Just One Month Before Planned Release, "Fahrenheit" Distribution Deal Anticipated

by Eugene Hernandez



Michael Moore is stopped by the Secret Service outside the Saudi Arabian embassy in Washington, D.C., in a scene from his new film, "Fahrenheit 911". © MichaelMoore.com


The fate of Michael Moore's "Fahrenheit 9/11," winner of the Palme d'Or in Cannes last month, is now firmly in the hands of Harvey and Bob Weinstein with just one month to go before the film's intended release date. The brothers closed a deal with Miramax's parent company Disney last week, giving them the rights to the movie and clearing the way for a theatrical release of the movie on July 2nd as Moore had intended, and ending nearly a month of drama following the news that Disney would not allow its specialty division to release the film.

All eyes remain on a trio of distributors, with Lions Gate, Focus Features, and Newmarket understood to be the leading contenders to release the film in the United States. Those are the same three companies that Moore cited as leading contenders during a conversation with indieWIRE in Cannes. The Weinsteins would no doubt work closely with the distribution company on the release. Would-be buyers are said to have signed a non-disclosure agreement and the heads of Lions Gate, Focus and Newmarket all declined comment on the matter. A deal for the U.S. release of the film could come early this week, according to insiders.

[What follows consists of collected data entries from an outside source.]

Lemma tasks_on_flat_map (d n : nat) : forall a,
  tasks_on d (flat_map tasksOfDay (seq a n)) =
    if ((a <=? d) && (d <? a + n))%nat then tasksOfDay d else [].
Proof.
  induction n as [|n IH]; intros a; simpl.
  - replace (d <? a + 0)%nat with (d <? a)%nat by (f_equal; lia).
    destruct (Nat.leb_spec a d), (Nat.ltb_spec d a); try reflexivity; lia.
  - rewrite tasks_on_app, tasks_on_tasksOfDay, IH.
    destruct (Nat.eqb_spec a d) as [->|Hne].
    + rewrite Nat.leb_refl.
      destruct (Nat.leb_spec (S d) d); [lia|].
      destruct (Nat.ltb_spec d (d + S n)); [|lia].
      simpl. apply app_nil_r.
    + destruct (Nat.leb_spec a d), (Nat.leb_spec (S a) d); try lia;
        destruct (Nat.ltb_spec d (S a + n)), (Nat.ltb_spec d (a + S n));
        try lia; reflexivity.
Qed.

Lemma tasksOfDay_counts (d : nat) :
  length (tasksOfDay d) = (if (d mod 3 =? 0)%nat then 4 else 3)%nat
  /\ length (List.filter is_exercise (tasksOfDay d))
     = (if (d mod 3 =? 0)%nat then 1 else 0)%nat.
Proof. unfold tasksOfDay. destruct (d mod 3 =? 0)%nat; split; reflexivity. Qed.

(** The plan of [getMockCoachingPlan]: 30 days; day [d] of 1..30 has four
    tasks, one of them an exercise, when 3 divides [d], and three tasks and
    no exercise otherwise; no task falls on another day. *)
Lemma getMockCoachingPlan_shape (now : Z) (goal0 : string) :
  let p := getMockCoachingPlan now goal0 in
  goal p = goal0 /\ duration p = 30%nat
  /\ (forall d, (1 <= d <= 30)%nat ->
        length (tasks_on d (dailyTasks p))
          = (if (d mod 3 =? 0)%nat then 4 else 3)%nat
        /\ length (List.filter is_exercise (tasks_on d (dailyTasks p)))
          = (if (d mod 3 =? 0)%nat then 1 else 0)%nat)
  /\ (forall d, ~ (1 <= d <= 30)%nat -> tasks_on d (dailyTasks p) = []).
Proof.
  cbv zeta. unfold getMockCoachingPlan. cbn [goal duration dailyTasks].
  rewrite dayLoop_flat_map. cbn [app].
  split; [reflexivity|]. split; [reflexivity|]. split.
  - intros d Hd. rewrite tasks_on_flat_map.
    destruct (Nat.leb_spec 1 d); [|lia].
    destruct (Nat.ltb_spec d (1 + 30)); [|lia].
    apply tasksOfDay_counts.
  - intros d Hd. rewrite tasks_on_flat_map.
    destruct (Nat.leb_spec 1 d), (Nat.ltb_spec d (1 + 30)); try reflexivity; lia.
Qed.
(** * WEEE classification pipeline: a shallow embedding and its properties

    The development follows the Python sources
    - [app/agents/weee_classifier.py]: keyword tables, the non-EEE filter,
      the object selector, the size estimator, the rule classifier, the
      optional arbiter and [classify_image_bytes];
    - [app/services/vision.py]: [_resize_to_valid], [_crop_regions], [_iou]
      and [analyze_image_bytes];
    - [app/routes.py]: [_bbox_iou].

    Conventions.
    - A Python [str] is the list of its Unicode code points.
    - A Python [int] is a [Z].
    - A finite Python [float] that is only stored, compared or produced by the
      true division of two ints is the rational it denotes ([Q]); the float
      arithmetic of [_resize_to_valid] (division, product, [round]) is on
      binary64 primitive floats.
    - A dict with a fixed set of string keys is a record whose optional keys
      are [option] fields; a dict that is iterated is an association list in
      insertion order.
    - Calls to the vision provider, to the arbiter, to the file system and to
      [uuid4] go through a state and error monad over an explicit [World]. *)

From Stdlib Require Import ZArith NArith QArith Qreduction List String Ascii Bool Lia.
From Stdlib Require Import Floats Uint63.
Import ListNotations.

Local Open Scope Z_scope.

(* ================================================================== *)
(** * Python strings *)
(* ================================================================== *)

Module PyStr.

(** A string is its sequence of code points. *)
Definition pystr := list N.

(** ** Reading the UTF-8 literals of this file *)

Definition byte_of (a : ascii) : N := N_of_ascii a.

Definition is_cont (b : N) : bool := ((128 <=? b) && (b <? 192))%N.
(** X8.  The type of an audio answer never names raw PCM: it contains neither
    ["L16"] nor ["pcm"]. *)
Theorem never_raw_pcm_type {codec : Base64Codec} (upstream : nat -> Outcome)
    (reqBody : RequestBody) (r : HttpResponse) (audioContent mimeType : string)
    (voiceName : JSValue) (language : string) :
  fst (synthesize upstream reqBody []) = Normal r ->
  body r = AudioBody audioContent mimeType voiceName language ->
  includes mimeType "L16" = false /\ includes mimeType "pcm" = false.
Proof.
  intros Hr Hb. destruct reqBody as [|req].
  { rewrite synthesize_no_body in Hr. injection Hr as <-. discriminate Hb. }
  destruct (truthy (text req)) eqn:Htext.
  2: { rewrite synthesize_no_text in Hr by exact Htext.
       injection Hr as <-. discriminate Hb. }
  destruct (resolveVoice (languageOf req) (genderOf req)) as [v|e|] eqn:Hvoice.
  2: { destruct (resolveVoice_error _ _ _ Hvoice) as [m Hm].
       rewrite (synthesize_voice_throws_with upstream req e m Htext Hvoice Hm) in Hr.
       injection Hr as <-. discriminate Hb. }
  2: { now elim (resolveVoice_settles _ _ Hvoice). }
  destruct (truthy_true _ Htext) as (s & Hs & Hne).
  rewrite (synthesize_valid upstream req s v) in Hr by now repeat split.
  cbv zeta in Hr.
  assert (Hattempt : forall n r0,
             attemptResult upstream v (languageOf req) n = Normal r0 ->
             body r0 = AudioBody audioContent mimeType voiceName language ->
             includes mimeType "L16" = false /\ includes mimeType "pcm" = false).
  { intros n r0. unfold attemptResult.
    destruct (upstream n) as [response|m|]; try discriminate.
    intros E. exact (extractAudio_mime _ _ _ _ _ _ _ _ E). }
  destruct (attemptResult upstream v (languageOf req) 0) as [r0|e1|] eqn:E0.
  - injection Hr as <-. exact (Hattempt _ _ E0 Hb).
  - destruct (attemptResult upstream v (languageOf req) 1) as [r1|e2|] eqn:E1.
    + injection Hr as <-. exact (Hattempt _ _ E1 Hb).
    + destruct (attemptResult_error _ _ _ _ _ E1) as [m Hm]. rewrite Hm in Hr.
      injection Hr as <-. discriminate Hb.
    + discriminate Hr.
  - discriminate Hr.
Qed.

Lemma never_raw_pcm_type_witness :
  includes "audio/wav" "L16" = false /\ includes "audio/wav" "pcm" = false.
Proof.
  apply (never_raw_pcm_type (codec := RFC4648.codec)
           (fun _ => Resolves (responseWith [] pcmPayload [] [])) sampleRequest
           {| status := 200;
              body := AudioBody
                        "UklGRicAAABXQVZFZm10IBAAAAABAAEAwF0AAIC7AAACABAAZGF0YQMAAAABAgM="
                        "audio/wav" (JSString "Sulafat") "es-latam" |}
           "UklGRicAAABXQVZFZm10IBAAAAABAAEAwF0AAIC7AAACABAAZGF0YQMAAAABAgM="
           "audio/wav" (JSString "Sulafat") "es-latam");
    reflexivity.
Defined.

(** X9.  A declared type that contains ["pcm"] is encoded too, with or
    without ["L16"] in it, on whichever attempt the response arrives. *)
Theorem pcm_type_encoded {codec : Base64Codec} (upstream : nat -> Outcome)
    (req : NarrationRequest) (s : string) (voiceName : JSValue)
    (pre post : list Upstream.Part) (others : list Upstream.Candidate)
    (payload : Upstream.InlineData) (d m : string) :
  validRequest req s voiceName ->
  existsb hasInlineData pre = false ->
  Upstream.data payload = Some d -> d <> ""%string ->
  Upstream.mimeType payload = Some m ->
  includes m "pcm" = true ->
  Z.of_nat (List.length (fromBase64 d)) + 36 <= 4294967295 ->
  exists wav : Buffer,
    pcmToWavBuffer (fromBase64 d) = Normal wav
    /\ answersWith upstream req s voiceName (responseWith pre payload post others)
         {| status := 200;
            body := AudioBody (toBase64 wav) "audio/wav" voiceName (languageOf req) |}.
Proof.
  intros Hvalid Hpre Hd Hne Hm Hpcm Hfit.
  assert (Hmne : m <> ""%string) by (intros ->; discriminate Hpcm).
  destruct (extractAudio_pcm voiceName (languageOf req) pre post others payload Hpre d m)
    as (wav & Hwav & Hextract); auto.
  - rewrite Hpcm. apply orb_true_r.
  - now rewrite Hm, (truthy_Some m Hmne).
  - exists wav. split; [exact Hwav|]. now apply synthesize_answer.
Qed.

Lemma pcm_type_encoded_witness :
  synthesize (codec := RFC4648.codec)
    (failsOnce (responseWith [] rawPcmPayload [] [])) sampleRequest []
  = (Normal {| status := 200;
               body := AudioBody
                         "UklGRicAAABXQVZFZm10IBAAAAABAAEAwF0AAIC7AAACABAAZGF0YQMAAAABAgM="
                         "audio/wav" (JSString "Sulafat") "es-latam" |},
     [callOf sampleRequest "hola" (JSString "Sulafat"); Sleep 1000;
      callOf sampleRequest "hola" (JSString "Sulafat")]).
Proof.
  destruct (pcm_type_encoded (codec := RFC4648.codec)
              (failsOnce (responseWith [] rawPcmPayload [] []))
              sampleRequest "hola" (JSString "Sulafat") [] [] [] rawPcmPayload
              "AQID" "audio/pcm"
              ltac:(repeat split; discriminate) eq_refl eq_refl
              ltac:(discriminate) eq_refl eq_refl ltac:(vm_compute; discriminate))
    as (wav & Hwav & _ & _ & Hsecond).
  injection Hwav as <-. exact (Hsecond (Error "fetch failed") eq_refl eq_refl).
Defined.
(** Lines 13-93: the body of the [try], up to the value handed to
    [json.dumps]. *)
Definition analyze_body : result AnalysisResults :=
  reference_df <- read_csv reference_path ;;
  production_df <- read_csv production_path ;;
  let production_df := window production_df in
  st <- for_each (loop_body reference_df production_df)
          feature_columns initial_state ;;
  let overall :=
    (st_overall_drift_score st
       / float_of_nat (List.length feature_columns))%float in
  let severity := severity_of overall in
  let recs := recommendations_of (st_significant_drifts st) overall in
  Ok {| drift_analysis :=
          {| overall_drift_score := overall;
             drift_severity := severity;
             significant_drifts := st_significant_drifts st;
             total_features := List.length feature_columns;
             feature_analysis := st_drift_results st |};
        data_summary :=
          {| reference_samples := len reference_df;
             production_samples := len production_df;
             analysis_limit := 100 |};
        recommendations := recs;
        monitoring_status :=
          {| level := level_of overall;
             requires_attention :=
               attention_of (st_significant_drifts st) overall |} |}.

(** Lines 97-102: the document built in the [except] clause. *)
Definition error_result (e : exception) : ErrorResult :=
  {| error := "Python drift analysis failed";
     details := str e;
     recommendation :=
       "Check Python environment and required packages (pandas, numpy, scipy)" |}.

(** [analyze_drift()]: everything the run prints. *)
Definition analyze_drift : list document :=
  match analyze_body with
  | Ok analysis_results => [Report analysis_results]
  | Raise e => [Failure (error_result e)]
  end.

End Program.

(** ** A model of the numeric libraries

    scipy's [ks_2samp] and numpy's [mean] and [std] are called by the
    script and defined outside the repository.  This module models them
    from what the specification says of them, so that the program can be
    run on sample tables and so that what the specification promises for
    identical samples can be stated. *)

Module Model.

(** *** The two-sample Kolmogorov-Smirnov test *)

(** Modelled from the spec: part of the statistic of
    [scipy.stats.ks_2samp].  How many values of the sample are at most
    [t]. *)
Definition count_le (xs : list float) (t : float) : nat :=
  List.length (filter (fun x => (x <=? t)%float) xs).

(** Modelled from the spec: part of the statistic of
    [scipy.stats.ks_2samp].  The empirical cumulative distribution
    function of a sample, as an exact fraction. *)
Definition ecdf (xs : list float) (t : float) : Q :=
  Z.of_nat (count_le xs t) # Pos.of_nat (List.length xs).

(** Modelled from the spec: the statistic of [scipy.stats.ks_2samp], which
    the repository only calls.  D is the maximum distance between the two
    samples' empirical cumulative distribution functions; the maximum is
    reached at a sample point. *)
Definition ks_distance (xs ys : list float) : Q :=
  fold_right Qmax 0%Q
    (map (fun t => Qabs (ecdf xs t - ecdf ys t)) (xs ++ ys)).

(** Modelled from the spec: part of the p-value of
    [scipy.stats.ks_2samp].  The distance between the two empirical
    distribution functions once [i] values of the first sample (of size
    [n]) and [j] of the second (of size [m]) have been passed. *)
Definition gap (n m i j : nat) : Q :=
  Qabs ((Z.of_nat i # Pos.of_nat n) - (Z.of_nat j # Pos.of_nat m)).

(** Modelled from the spec: part of the p-value of
    [scipy.stats.ks_2samp].  That distance is strictly below [d]. *)
Definition below (n m : nat) (d : Q) (i j : nat) : bool :=
  negb (Qle_bool d (gap n m i j)).

(** Modelled from the spec: part of the p-value of
    [scipy.stats.ks_2samp].  Counting interleavings row by row: [above]
    holds, for j = 0, 1, ... values of the second sample, the number of
    admissible interleavings with one value fewer of the first sample;
    [left] is the number just computed for [j] - 1.  An interleaving ends with a value of the first
    sample or with one of the second, and is admissible only where [ok]
    holds. *)
Fixpoint next_counts (ok : nat -> bool) (j : nat) (left : Z)
    (above : list Z) : list Z :=
  match above with
  | [] => []
  | a :: above' =>
      let c := if ok j then (a + left)%Z else 0%Z in
      c :: next_counts ok (S j) c above'
  end.

(** Modelled from the spec: part of the p-value of
    [scipy.stats.ks_2samp].  The row reached after [todo] more values of
    the first sample, [i] of them being already counted in [above]. *)
Fixpoint count_rows (ok : nat -> nat -> bool) (todo i : nat)
    (above : list Z) : list Z :=
  match todo with
  | O => above
  | S todo' => count_rows ok todo' (S i) (next_counts (ok i) 0 0%Z above)
  end.

(** Modelled from the spec: part of the p-value of
    [scipy.stats.ks_2samp].  The number of ways to interleave [n] values of one sample with [m] of
    the other such that every prefix of the interleaving, the empty one and
    the whole included, satisfies [ok]. *)
Definition interleavings (ok : nat -> nat -> bool) (n m : nat) : Z :=
  last (count_rows ok (S n) 0 (1%Z :: repeat 0%Z m)) 0%Z.

(** Modelled from the spec: the p-value of [scipy.stats.ks_2samp].  Under
    the null hypothesis that both samples are drawn from the same
    distribution every interleaving of the pooled sample is equally likely;
    the p-value is the probability that the statistic is at least the
    observed [d], one minus the share of interleavings that stay strictly
    below [d]. *)
Definition ks_pvalue (n m : nat) (d : Q) : Q :=
  (1 - inject_Z (interleavings (below n m d) n m)
       / inject_Z (interleavings (fun _ _ => true) n m))%Q.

Miramax has turned to Lions Gate in the past, for help in releasing "Dogma" and "O" when Disney denied Miramax the opportunity to distribute those movies. Moore noted during the Cannes lunch that Lions Gate Films chief executive John Feltheimer, the former head of TV at Sony Pictures Entertainment, worked with him on the Sony series "TV Nation." Moore also acknowledged his great respect for Bob Berney's work at Newmarket and James Schamus at Focus.

In a joint statement issued late Friday, Miramax and Disney said that the Weinsteins had acquired all rights to the movie through a new "special-purpose company" dubbed The Fellowship Adventure Group. They paid Miramax for all of its costs on the film so far, estimated at about $6 million. The statement said that the Weinstein's would be responsible for any costs incurred in the finishing of the movie, as well as marketing costs not covered by the film's distributors.

"Under the agreement, the Weinsteins will arrange for worldwide distribution for the film in all windows, including theatrical and home entertainment," read the statement. "The Weinsteins will secure distribution through third parties or may distribute the movie personally in certain markets."

Michael Moore was uncharacteristically quiet in reacting to the announcement Friday. He issued a short statement via Miramax, saying simply, "It is a fair and equitable solution."

Paris-based sales agent Wild Bunch continues to handle international deals for "Fahrenheit 9/11." Any monetary benefits to Miramax or Disney from the release of the movie will be donated to charity according to Friday's statement.